16 responses to “Toxicoscordion venenosum”

  1. Pierre-Charles Crozat

    with a name like that it’s not tempting to put some in a salad (except maybe for my mother in law….oh, I didn’t say that!)

  2. Bonnie

    I like to practice my decades-old seventh-grade Latin on my email notifications, and when I saw this name I thought, “double death”? Gosh, I was pretty close. I can’t believe this plant hasn’t shown up in a few murder mysteries.

  3. Linda

    It’s getting harder and harder to keep up with these changes. Trilliums are also now Melanthiaceae.
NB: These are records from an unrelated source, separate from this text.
(* ===== verification/Auth.v ===== *)
(** * auth/auth.go and db/db.go: passwords, tokens, login state

    Module [Db] is the access to the user table, over the calls of
    [database/sql] ([Sql]); module [Auth] the login cache and the password and
    token functions.  [last_token] is what the cache promises: the state of a
    user and address is decided by the last call about them. *)

From S2P Require Import Prelude GoStr Json Crypto.

(** ** The user table *)
Class Sql (W : Type) := {
  stmt : Type;
  PrepareContext : string → W → result stmt * W;
  (** [QueryRowContext(..).Scan(&a, &b)] *)
  QueryRow2 : stmt → list string → W → result (string * string) * W;
  (** [ExecContext(..)] and [RowsAffected] *)
  ExecContext : stmt → list string → W → result Z * W;
}.

Module Db.
Definition UinfoTable : string := "mysh_uinfo".
Section db.
Context {W : Type} `{Sql W}.
(** What the getter returns: salt, password (empty on error), and the error. *)
Definition MakeSaltPasswordGetter (w : W)
    : outcome ((string → W → result (string * string) * W) * W) :=
  match PrepareContext ("SELECT salt, password FROM " +:+ UinfoTable +:+ " WHERE uid= ? ;") w with
  | (Err _, _) => Panic "prepare"
  | (Ok st, w) => Done (λ uid w, QueryRow2 st [uid] w, w)
  end.
Definition SaltPasswordOperator (w : W)
    : outcome ((string → string → string → W → result Z * W) * W) :=
  match PrepareContext
    (GoStr.Sprintf "INSERT INTO %v (uid, salt, password) values (?, ?, ?)" [UinfoTable]) w with
  | (Err _, _) => Panic "prepare"
  | (Ok st, w) => Done (λ uid salt password w, ExecContext st [uid; salt; password] w, w)
  end.
End db.
End Db.

(** ** auth.go *)
Module Auth.
(** [loginCache]: user, then login info, to token. *)
Abbreviation cache := (gmap string (gmap string string)).
Implicit Types c : cache.

(** [for _, e := range extra { loginInfo = loginInfo + e }] *)
Definition loginInfo (extra : list string) : string := foldl (λ i e, i +:+ e) "" extra.

Definition CheckLoginState c (uid token : string) (extra : list string) : bool :=
  match c !! uid with
  | Some entry =>
    match entry !! loginInfo extra with
    | Some t => bool_decide (t = token)
    | None => false
    end
  | None => false
  end.
Definition RemoveTokenCache c (uid : string) (extra : list string) : cache :=
  if decide (loginInfo extra = "") then delete uid c
  else match c !! uid with
    | Some entry => <[uid := delete (loginInfo extra) entry]> c
    | None => c
    end.
Definition UpdateTokenCache c (uid token : string) (extra : list string) : cache :=
  if decide (loginInfo extra ≠ "") then
    let c := match c !! uid with None => <[uid := ∅]> c | Some _ => c end in
    match c !! uid with
    | Some entry => <[uid := <[loginInfo extra := token]> entry]> c
    | None => c
    end
  else c.

Definition genToken (uid : string) (extra : list string) : string :=
  let data := foldl (λ data s, GoStr.Sprintf "%v%v" [data; s]) uid extra in
  foldl (λ token b, token +:+ GoStr.Itoa b) "" (Md5.Sum (bytes_of data)).

(** [len(uid) % len(salt)] panics when the salt is empty. *)
Definition EncryptPassword (uid salt password : string) : outcome string :=
  let s := bytes_of salt in
  if decide (length s = 0) then Panic "integer divide by zero"
  else
    let index := length (bytes_of uid) mod length s in
    let catStr := take index s ++ bytes_of password ++ drop index s in
    Done (hex (Sha256.Sum256 catStr)).
Definition checkPassword (uid salt saltPassword password : string) : outcome bool :=
  run e <- EncryptPassword uid salt password ;;
  Done (bool_decide (e = saltPassword)).

Section login.
Context {W : Type}.
(** [saltPasswordGetter]; [None] is nil. *)
Variable saltPasswordGetter : option (string → W → result (string * string) * W).
Definition Login (uid password : string) (extra : list string) (w : W)
    : outcome (string * bool * W) :=
  match saltPasswordGetter with
  | None => Done ("", false, w)
  | Some getter =>
    match getter uid w with
    | (Err _, w) => Done ("", false, w)
    | (Ok (s, p), w) =>
      run loginState <- checkPassword uid s p password ;;
      Done (if loginState : bool then genToken uid extra else "", loginState, w)
    end
  end.
End login.

(** [rand.Read] of a 16-byte slice. *)
Definition SaltGenerator {W} (Read : nat → W → result (list Z) * W) (w : W)
    : result (list Z) * W := Read 16 w.
(** [ioutil.ReadFile(cons.Crt)] *)
Definition Crt : string := "/var/lib/mysh/cert/www.myshell.top.crt".
Definition GetCert {W} (ReadFile : string → W → result string * W) (w : W) : result string * W :=
  ReadFile Crt w.
End Auth.

(** ** Facts *)
Module AuthFacts.
Import Auth.
Implicit Types c : cache.

(** The token the cache has for a user and login info. *)
Definition token_of c (uid info : string) : option string := entry ← c !! uid; entry !! info.

Lemma Check_token c uid token extra :
  CheckLoginState c uid token extra = bool_decide (token_of c uid (loginInfo extra) = Some token).
Proof.
  unfold CheckLoginState, token_of. destruct (c !! uid) as [entry|]; simpl; [|done].
  destruct (entry !! loginInfo extra) as [t|]; simpl; [|done]. apply bool_decide_ext. naive_solver.
Qed.
Lemma token_Remove c uid extra u i :
  token_of (RemoveTokenCache c uid extra) u i =
    if decide (u = uid ∧ (loginInfo extra = "" ∨ loginInfo extra = i)) then None
    else token_of c u i.
Proof.
  unfold RemoveTokenCache, token_of. destruct (decide (loginInfo extra = "")) as [He|Hne].
  - rewrite lookup_delete. repeat case_decide; naive_solver.
  - destruct (c !! uid) as [entry|] eqn:Hc.
    + rewrite lookup_insert. destruct (decide (uid = u)) as [->|]; csimpl.
      * rewrite lookup_delete, Hc. csimpl. repeat case_decide; naive_solver.
      * rewrite decide_False; naive_solver.
    + case_decide as Hd; [|done]. destruct Hd as [-> _]. by rewrite Hc.
Qed.
Lemma token_Update c uid token extra u i : loginInfo extra ≠ "" →
  token_of (UpdateTokenCache c uid token extra) u i =
    if decide (u = uid ∧ loginInfo extra = i) then Some token else token_of c u i.
Proof.
  intros Hne. unfold UpdateTokenCache, token_of. rewrite decide_True by done.
  destruct (c !! uid) as [entry|] eqn:Hc.
  - rewrite Hc, lookup_insert. destruct (decide (uid = u)) as [->|]; csimpl.
    + rewrite lookup_insert, Hc. csimpl. repeat case_decide; naive_solver.
    + rewrite decide_False; naive_solver.
  - rewrite lookup_insert_eq, lookup_insert. destruct (decide (uid = u)) as [->|]; csimpl.
    + rewrite lookup_insert, Hc. csimpl. repeat case_decide; naive_solver.
    + rewrite lookup_insert_ne by done. rewrite decide_False; naive_solver.
Qed.
Lemma Update_noop c uid token extra : loginInfo extra = "" → UpdateTokenCache c uid token extra = c.
Proof. intros He. unfold UpdateTokenCache. rewrite decide_False; tauto. Qed.
(** The empty login info is never in the cache. *)
Definition no_empty c : Prop := ∀ uid, token_of c uid "" = None.
Lemma no_empty_Update c uid token extra : no_empty c → no_empty (UpdateTokenCache c uid token extra).
Proof.
  intros Hc u. destruct (decide (loginInfo extra = "")) as [He|Hne]; [by rewrite Update_noop|].
  rewrite token_Update by done. rewrite decide_False by naive_solver. apply Hc.
Qed.
Lemma no_empty_Remove c uid extra : no_empty c → no_empty (RemoveTokenCache c uid extra).
Proof. intros Hc u. rewrite token_Remove. case_decide; [done|apply Hc]. Qed.

Lemma loginInfo_one e : loginInfo [e] = e.
Proof. done. Qed.
Lemma loginInfo_app l1 l2 : loginInfo (l1 ++ l2) = loginInfo l1 +:+ loginInfo l2.
Proof.
  unfold loginInfo. rewrite foldl_app. generalize (foldl (λ i e, i +:+ e) "" l1).
  assert (∀ l i j, foldl (λ i e : string, i +:+ e) (i +:+ j) l = i +:+ foldl (λ i e, i +:+ e) j l) as Hl.
  { clear. induction l as [|e l IH]; intros i j; simpl; [done|]. by rewrite <- IH, GoStr.sapp_assoc. }
  intros i. rewrite <- (Hl l2 i ""). by rewrite GoStr.sapp_nil_r.
Qed.

(** The token depends on the concatenation of its arguments only. *)
Lemma Sprintf_vv a b : GoStr.Sprintf "%v%v" [a; b] = a +:+ b.
Proof. simpl. unfold GoStr.extra_args. by rewrite GoStr.sapp_nil_r. Qed.
Lemma token_data uid extra :
  foldl (λ data s, GoStr.Sprintf "%v%v" [data; s]) uid extra = uid +:+ loginInfo extra.
Proof.
  induction extra as [|e extra IH] using rev_ind; [by rewrite GoStr.sapp_nil_r|].
  rewrite foldl_app, loginInfo_app, IH. unfold foldl at 1. rewrite Sprintf_vv, loginInfo_one.
  apply GoStr.sapp_assoc.
Qed.
Lemma genToken_concat uid extra : genToken uid extra = genToken (uid +:+ loginInfo extra) [].
Proof. unfold genToken. by rewrite token_data. Qed.

Lemma hex_length bs n : length bs = n → String.length (hex bs) = 2 * n.
Proof.
  intros <-. unfold hex. induction bs as [|b bs IH]; csimpl; [done|]. rewrite IH. lia.
Qed.
Lemma EncryptPassword_ok uid salt password : salt ≠ "" →
  ∃ e, EncryptPassword uid salt password = Done e ∧ String.length e = 64.
Proof.
  intros Hs. unfold EncryptPassword. rewrite decide_False.
  - eexists. split; [done|]. apply (hex_length _ 32), CryptoFacts.length_Sha256.
  - by destruct salt.
Qed.
End AuthFacts.

(** ** Theorems about authentication *)
Module AuthTheorems.
Import Auth AuthFacts.

(** The calls that change the cache, the most recent first, and what they say
    about a user and login info. *)
Inductive event :=
  | EUpdate (uid token : string) (extra : list string)
  | ERemove (uid : string) (extra : list string).
Definition apply_event (e : event) (c : cache) : cache :=
  match e with
  | EUpdate uid token extra => UpdateTokenCache c uid token extra
  | ERemove uid extra => RemoveTokenCache c uid extra
  end.
Definition cache_after (es : list event) : cache := foldr apply_event ∅ es.
Fixpoint last_token (es : list event) (uid info : string) : option string :=
  match es with
  | [] => None
  | EUpdate u t x :: es =>
    if decide (u = uid ∧ loginInfo x = info) then Some t else last_token es uid info
  | ERemove u x :: es =>
    if decide (u = uid ∧ (loginInfo x = "" ∨ loginInfo x = info)) then None
    else last_token es uid info
  end.

(** C30. The login state of a user at an address is decided by the last call
    about it: a token is accepted iff the login info is not empty and the last
    update of that user and info stored that token and was not followed by a
    removal of it, or of the whole user. *)
Theorem CheckLoginState_iff_last es uid token extra :
  CheckLoginState (cache_after es) uid token extra = true ↔
    loginInfo extra ≠ "" ∧ last_token es uid (loginInfo extra) = Some token.
Proof.
  rewrite Check_token, bool_decide_eq_true.
  assert (Hemp : ∀ es, no_empty (cache_after es)).
  { clear. induction es as [|[u t x|u x] es IH]; simpl; [done| |].
    - by apply no_empty_Update.
    - by apply no_empty_Remove. }
  destruct (decide (loginInfo extra = "")) as [He|Hne].
  { rewrite He, (Hemp es uid). naive_solver. }
  transitivity (last_token es uid (loginInfo extra) = Some token); [|tauto].
  clear Hemp. induction es as [|[u t x|u x] es IH]; simpl; [done| |].
  - destruct (decide (loginInfo x = "")) as [Hx|Hx].
    + rewrite Update_noop, IH by done. rewrite decide_False; [done|]. intros [_ Heq]. congruence.
    + rewrite token_Update by done. repeat case_decide; naive_solver.
  - rewrite token_Remove. repeat case_decide; naive_solver.
Qed.

(** [Login] with a table that answers: the password is checked against the
    SHA-256 of the password put into the salt at an index that depends on the
    user id; on success the token of the user and address is returned, otherwise
    no token; so whoever was registered with a password logs in with it.  An
    empty salt in the table is a division by zero: the call panics. *)
Theorem Login_spec {W} (getter : string → W → result (string * string) * W)
    uid password extra w salt stored w' :
  getter uid w = (Ok (salt, stored), w') →
  (salt = "" → Login (Some getter) uid password extra w = Panic "integer divide by zero") ∧
  (salt ≠ "" → ∃ e, EncryptPassword uid salt password = Done e ∧ String.length e = 64 ∧
     Login (Some getter) uid password extra w =
       if decide (stored = e) then Done (genToken uid extra, true, w') else Done ("", false, w')).
Proof.
  intros Hg. unfold Login. rewrite Hg. unfold checkPassword. split.
  - intros ->. done.
  - intros Hs. destruct (EncryptPassword_ok uid salt password Hs) as (e & He & Hl).
    exists e. split; [done|]. split; [done|]. rewrite He. simpl.
    destruct (decide (stored = e)) as [->|Hne].
    + by rewrite bool_decide_eq_true_2.
    + by rewrite bool_decide_eq_false_2.
Qed.

(** Tokens are not sessions: the token is a function of the user id and
    address, and of their concatenation only.  A token that was removed by a
    logout is valid again after the next login from that address, and two users
    whose id and address concatenate to the same text have the same token. *)
Theorem tokens_repeat uid addr uid' addr' c :
  addr ≠ "" → uid +:+ addr = uid' +:+ addr' →
  let old := genToken uid [addr] in
  let c1 := UpdateTokenCache c uid old [addr] in
  let c2 := RemoveTokenCache c1 uid [addr] in
  let c3 := UpdateTokenCache c2 uid (genToken uid [addr]) [addr] in
  CheckLoginState c1 uid old [addr] = true ∧ CheckLoginState c2 uid old [addr] = false ∧
  CheckLoginState c3 uid old [addr] = true ∧ genToken uid' [addr'] = old.
Proof.
  intros Ha Hcat. cbv zeta. rewrite !Check_token, !loginInfo_one.
  rewrite !bool_decide_eq_true, bool_decide_eq_false.
  rewrite token_Remove, !token_Update, loginInfo_one by done.
  rewrite !decide_True by tauto. split_and!; [done|done|done|].
  rewrite (genToken_concat uid'), (genToken_concat uid), !loginInfo_one. by rewrite Hcat.
Qed.

(** *** Witnesses: a table with one user *)
Definition ex_table (uid : string) (w : nat) : result (string * string) * nat :=
  if decide (uid = "alice") then (Ok ("0123456789abcdef",
    "85462644958823a029d61eca807e8d5b8a3cf8b62d6356ca61e476764e21de48"), S w)
  else (Err (Errorf "sql: no rows in result set"), S w).
Lemma Login_spec_witness :
  ("0123456789abcdef" = "" →
     Login (Some ex_table) "alice" "secret" ["1.2.3.4:5"] 0 = Panic "integer divide by zero") ∧
  ("0123456789abcdef" ≠ "" → ∃ e,
     EncryptPassword "alice" "0123456789abcdef" "secret" = Done e ∧ String.length e = 64 ∧
     Login (Some ex_table) "alice" "secret" ["1.2.3.4:5"] 0 =
       if decide ("85462644958823a029d61eca807e8d5b8a3cf8b62d6356ca61e476764e21de48" = e)
       then Done (genToken "alice" ["1.2.3.4:5"], true, 1) else Done ("", false, 1)).
Proof. apply Login_spec. reflexivity. Defined.

Lemma tokens_repeat_witness :
  let old := genToken "bob" ["127.0.0.1:5"] in
  let c1 := UpdateTokenCache ∅ "bob" old ["127.0.0.1:5"] in
  let c2 := RemoveTokenCache c1 "bob" ["127.0.0.1:5"] in
  let c3 := UpdateTokenCache c2 "bob" (genToken "bob" ["127.0.0.1:5"]) ["127.0.0.1:5"] in
  CheckLoginState c1 "bob" old ["127.0.0.1:5"] = true ∧
  CheckLoginState c2 "bob" old ["127.0.0.1:5"] = false ∧
  CheckLoginState c3 "bob" old ["127.0.0.1:5"] = true ∧ genToken "bob1" ["27.0.0.1:5"] = old.
Proof. apply (tokens_repeat "bob" "127.0.0.1:5" "bob1" "27.0.0.1:5" ∅); [discriminate|reflexivity]. Defined.
End AuthTheorems.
I see that our Ontario Zigadenus elegans ssp. glaucus is now Anticlea elegans, not a Toxicoscordion.
    It’s getting really confusing and difficult for amateur botanists like myself to stay on top of all the new taxonomy. Ironically, I find myself depending on the common names more and more–trilliums, asters, goldenrods, and now camas. I sound like an old fogey, but it is a challenge to stay current. So thanks for the heads up on this one.

  4. Anne

    Please tell us how the toxin works.

  5. Sue Frisch

    If it poisons honeybees et al., what does pollinate it?
    I have been growing Melanthium (now Veratrum, it turns out) virginicum, which led me to follow the links in the entry and discover several interesting facts. Thank you!

  6. natalie barringer

    What a sinister truth about such an innocent and beautiful little bloom. Thank you for such an interesting entry. Your site is a real gem and a delight to open each time.

  7. Charles Thirkill

    In defence of this plant, it is the favoured habitat of the Goldenrod
    crab spider. It is a treat to see a yellow or white spider hiding in the flowers for a bee or other large insect to trap with its legs, then kill them.
    The old Latin names are still valid. The new name merely becomes the current official name, and the old ones are relegated, but still apply. All Latin names should have the name of the nominator and the date, in brackets. So this is still Zygadenus venenosus (S.Wats.)
    Death camas is toxic, but I believe that, as with many toxic plants, sources differ on the potency. I think the CIPC would say that invasive plants like Tansy are far more of a problem than Death camas.
    Thanks for this service. It is a daily delight.

  8. Connie Hoge

    It sure is pretty. I especially like the 2nd photo. The light is so good it looks like 3-D.

  9. phillip

    ..now…now..now..Pierre-Charles Crozat…this is a family site..(er nightshade and castor bean extract work well…so i have heard)..

  10. Pat Willits

    “A rose by any other name would smell as sweet.” — William Shakespeare

  11. Autumn

    Since Honeybees are newcomers to the new world. Most likely one of the native bees pollinates this
    Beautiful photos and thanks for the plethera of info!

  12. Carol

    Something pollinates them as mine seed themselves all over the place. I can see why the tribes pulled them up and marked the spot. I thought you had to ingest the plant somehow – that it’s not a contact toxin.

  13. Roderick "Rod" Sprague the 4th

    Charles Adams, the cartoonist who invented the Adams family included it in a list of plants doing well in the garden when Morticia Adams was writing a letter to Gomez.

  14. Bryant DeRoy

    Autumn,
    The study I came across, which noted the mortality in honeybees after they ingested nectar, did also mention that native bees were less susceptible to the toxin. Pretty cool!

  15. elizabeth a airhart

    my i guess we now know what may have happened
    to our ancestors when they arrived in the western lands
    i have often wondered why did they die so young
    i think we entered the twilight zone with this one
    i wonder if edward gorey had this one in his gardens

  16. Ida

    Couldn’t “they” have come up with a more distinctive family name? Melianthaceae – Melanthiaceae now that’s confusing!